» **TASK DIRECTIONS**
Return all lines of the listing below that carry the word "points".

» **PROVIDED INFORMATION**

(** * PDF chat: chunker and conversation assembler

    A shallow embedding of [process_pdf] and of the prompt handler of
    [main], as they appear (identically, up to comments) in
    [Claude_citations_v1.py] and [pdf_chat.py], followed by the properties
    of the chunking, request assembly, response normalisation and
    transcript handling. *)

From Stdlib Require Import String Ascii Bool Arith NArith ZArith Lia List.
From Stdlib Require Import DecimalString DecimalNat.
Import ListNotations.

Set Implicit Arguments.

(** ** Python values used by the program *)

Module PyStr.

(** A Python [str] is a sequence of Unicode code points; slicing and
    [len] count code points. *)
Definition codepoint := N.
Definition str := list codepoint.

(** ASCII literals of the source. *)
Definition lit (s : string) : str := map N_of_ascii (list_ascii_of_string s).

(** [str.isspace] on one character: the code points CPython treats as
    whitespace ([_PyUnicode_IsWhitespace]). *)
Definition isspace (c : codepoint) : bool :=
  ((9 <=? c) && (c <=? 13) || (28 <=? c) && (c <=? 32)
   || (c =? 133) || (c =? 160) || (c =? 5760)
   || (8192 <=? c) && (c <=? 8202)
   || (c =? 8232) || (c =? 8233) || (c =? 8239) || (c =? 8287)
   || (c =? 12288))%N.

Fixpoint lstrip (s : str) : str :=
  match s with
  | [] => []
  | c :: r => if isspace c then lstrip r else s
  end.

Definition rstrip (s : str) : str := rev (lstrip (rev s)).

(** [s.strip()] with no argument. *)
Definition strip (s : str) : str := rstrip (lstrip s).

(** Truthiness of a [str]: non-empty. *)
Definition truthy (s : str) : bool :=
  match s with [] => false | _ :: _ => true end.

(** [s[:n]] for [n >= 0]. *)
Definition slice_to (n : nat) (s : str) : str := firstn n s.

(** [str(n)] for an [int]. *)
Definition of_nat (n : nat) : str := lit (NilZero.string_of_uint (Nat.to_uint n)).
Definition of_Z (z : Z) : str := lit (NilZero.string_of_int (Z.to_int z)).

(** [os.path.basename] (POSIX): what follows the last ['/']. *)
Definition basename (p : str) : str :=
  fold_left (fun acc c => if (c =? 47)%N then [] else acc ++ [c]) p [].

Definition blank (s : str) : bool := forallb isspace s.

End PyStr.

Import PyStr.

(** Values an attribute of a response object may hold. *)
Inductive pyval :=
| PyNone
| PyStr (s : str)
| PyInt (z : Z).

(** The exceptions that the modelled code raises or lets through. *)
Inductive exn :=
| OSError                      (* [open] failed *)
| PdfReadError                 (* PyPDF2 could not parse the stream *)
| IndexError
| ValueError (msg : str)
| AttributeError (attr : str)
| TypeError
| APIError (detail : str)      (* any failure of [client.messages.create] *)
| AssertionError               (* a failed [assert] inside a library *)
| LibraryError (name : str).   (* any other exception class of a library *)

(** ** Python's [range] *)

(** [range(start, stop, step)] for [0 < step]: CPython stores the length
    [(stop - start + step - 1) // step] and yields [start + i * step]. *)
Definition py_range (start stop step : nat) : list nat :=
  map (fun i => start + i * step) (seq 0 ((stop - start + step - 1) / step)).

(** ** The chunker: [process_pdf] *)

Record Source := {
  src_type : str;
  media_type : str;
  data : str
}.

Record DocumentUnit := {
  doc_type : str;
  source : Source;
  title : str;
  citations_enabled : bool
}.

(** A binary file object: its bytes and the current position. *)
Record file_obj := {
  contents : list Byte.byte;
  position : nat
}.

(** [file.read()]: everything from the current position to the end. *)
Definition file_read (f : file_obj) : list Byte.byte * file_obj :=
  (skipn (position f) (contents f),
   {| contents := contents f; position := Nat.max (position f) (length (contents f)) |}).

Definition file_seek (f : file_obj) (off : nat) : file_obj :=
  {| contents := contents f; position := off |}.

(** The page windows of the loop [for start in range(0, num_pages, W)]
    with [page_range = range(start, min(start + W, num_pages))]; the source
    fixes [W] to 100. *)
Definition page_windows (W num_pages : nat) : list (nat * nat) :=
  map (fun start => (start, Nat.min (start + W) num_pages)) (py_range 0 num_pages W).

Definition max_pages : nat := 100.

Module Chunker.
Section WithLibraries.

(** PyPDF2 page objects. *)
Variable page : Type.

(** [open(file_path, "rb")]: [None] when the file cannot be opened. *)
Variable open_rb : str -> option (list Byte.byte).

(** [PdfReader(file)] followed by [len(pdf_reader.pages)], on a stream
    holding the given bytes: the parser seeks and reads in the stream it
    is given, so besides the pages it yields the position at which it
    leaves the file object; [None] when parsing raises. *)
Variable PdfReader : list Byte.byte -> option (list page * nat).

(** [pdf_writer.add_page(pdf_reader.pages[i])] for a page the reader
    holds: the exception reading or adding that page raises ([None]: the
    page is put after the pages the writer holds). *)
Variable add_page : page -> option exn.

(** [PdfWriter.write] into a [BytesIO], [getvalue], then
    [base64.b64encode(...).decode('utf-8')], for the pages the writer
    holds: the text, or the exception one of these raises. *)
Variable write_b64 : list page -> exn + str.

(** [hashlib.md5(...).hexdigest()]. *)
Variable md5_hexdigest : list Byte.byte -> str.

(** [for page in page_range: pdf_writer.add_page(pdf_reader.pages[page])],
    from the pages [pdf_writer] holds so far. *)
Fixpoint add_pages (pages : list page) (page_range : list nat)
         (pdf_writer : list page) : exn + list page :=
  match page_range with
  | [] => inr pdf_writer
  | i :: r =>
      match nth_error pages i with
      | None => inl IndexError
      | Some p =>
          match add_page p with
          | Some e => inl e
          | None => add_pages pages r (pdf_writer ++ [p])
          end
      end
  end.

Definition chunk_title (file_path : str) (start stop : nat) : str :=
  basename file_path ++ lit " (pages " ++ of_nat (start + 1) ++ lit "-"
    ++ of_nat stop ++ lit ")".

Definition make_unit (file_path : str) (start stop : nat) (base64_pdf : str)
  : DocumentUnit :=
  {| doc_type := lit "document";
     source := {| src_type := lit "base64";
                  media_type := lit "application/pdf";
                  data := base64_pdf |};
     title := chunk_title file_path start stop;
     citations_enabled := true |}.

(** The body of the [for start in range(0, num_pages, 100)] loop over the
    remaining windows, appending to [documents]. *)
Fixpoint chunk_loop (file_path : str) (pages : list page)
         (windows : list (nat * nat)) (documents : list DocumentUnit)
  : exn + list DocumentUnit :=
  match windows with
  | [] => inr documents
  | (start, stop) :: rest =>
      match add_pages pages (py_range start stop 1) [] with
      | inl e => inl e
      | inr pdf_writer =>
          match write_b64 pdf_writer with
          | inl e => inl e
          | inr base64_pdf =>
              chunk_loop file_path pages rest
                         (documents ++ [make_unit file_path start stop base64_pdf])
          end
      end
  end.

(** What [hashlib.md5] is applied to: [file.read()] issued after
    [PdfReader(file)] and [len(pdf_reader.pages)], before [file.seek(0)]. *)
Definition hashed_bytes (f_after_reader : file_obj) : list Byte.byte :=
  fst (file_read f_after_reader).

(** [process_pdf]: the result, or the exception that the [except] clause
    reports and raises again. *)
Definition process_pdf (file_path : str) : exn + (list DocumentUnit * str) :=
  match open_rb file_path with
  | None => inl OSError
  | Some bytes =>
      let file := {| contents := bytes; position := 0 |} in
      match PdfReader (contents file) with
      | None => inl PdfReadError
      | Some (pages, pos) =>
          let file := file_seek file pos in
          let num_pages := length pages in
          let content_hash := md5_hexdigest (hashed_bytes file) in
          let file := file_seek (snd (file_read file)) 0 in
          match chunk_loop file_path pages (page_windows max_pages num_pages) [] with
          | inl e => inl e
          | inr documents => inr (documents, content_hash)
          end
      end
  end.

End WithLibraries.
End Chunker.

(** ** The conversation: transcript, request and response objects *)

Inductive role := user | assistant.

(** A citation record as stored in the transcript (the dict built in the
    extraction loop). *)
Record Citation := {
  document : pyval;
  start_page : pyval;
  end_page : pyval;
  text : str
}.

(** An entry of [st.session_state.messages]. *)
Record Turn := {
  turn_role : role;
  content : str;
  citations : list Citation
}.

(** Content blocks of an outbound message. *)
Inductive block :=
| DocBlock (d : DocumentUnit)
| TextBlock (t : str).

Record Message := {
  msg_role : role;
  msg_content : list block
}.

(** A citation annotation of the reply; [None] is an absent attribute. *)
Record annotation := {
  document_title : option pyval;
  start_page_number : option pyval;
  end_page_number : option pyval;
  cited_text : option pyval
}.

» **SOLUTION FOR THIS TASK**
(** A Python [str] is a sequence of Unicode code points; slicing and
    [len] count code points. *)
(** [str.isspace] on one character: the code points CPython treats as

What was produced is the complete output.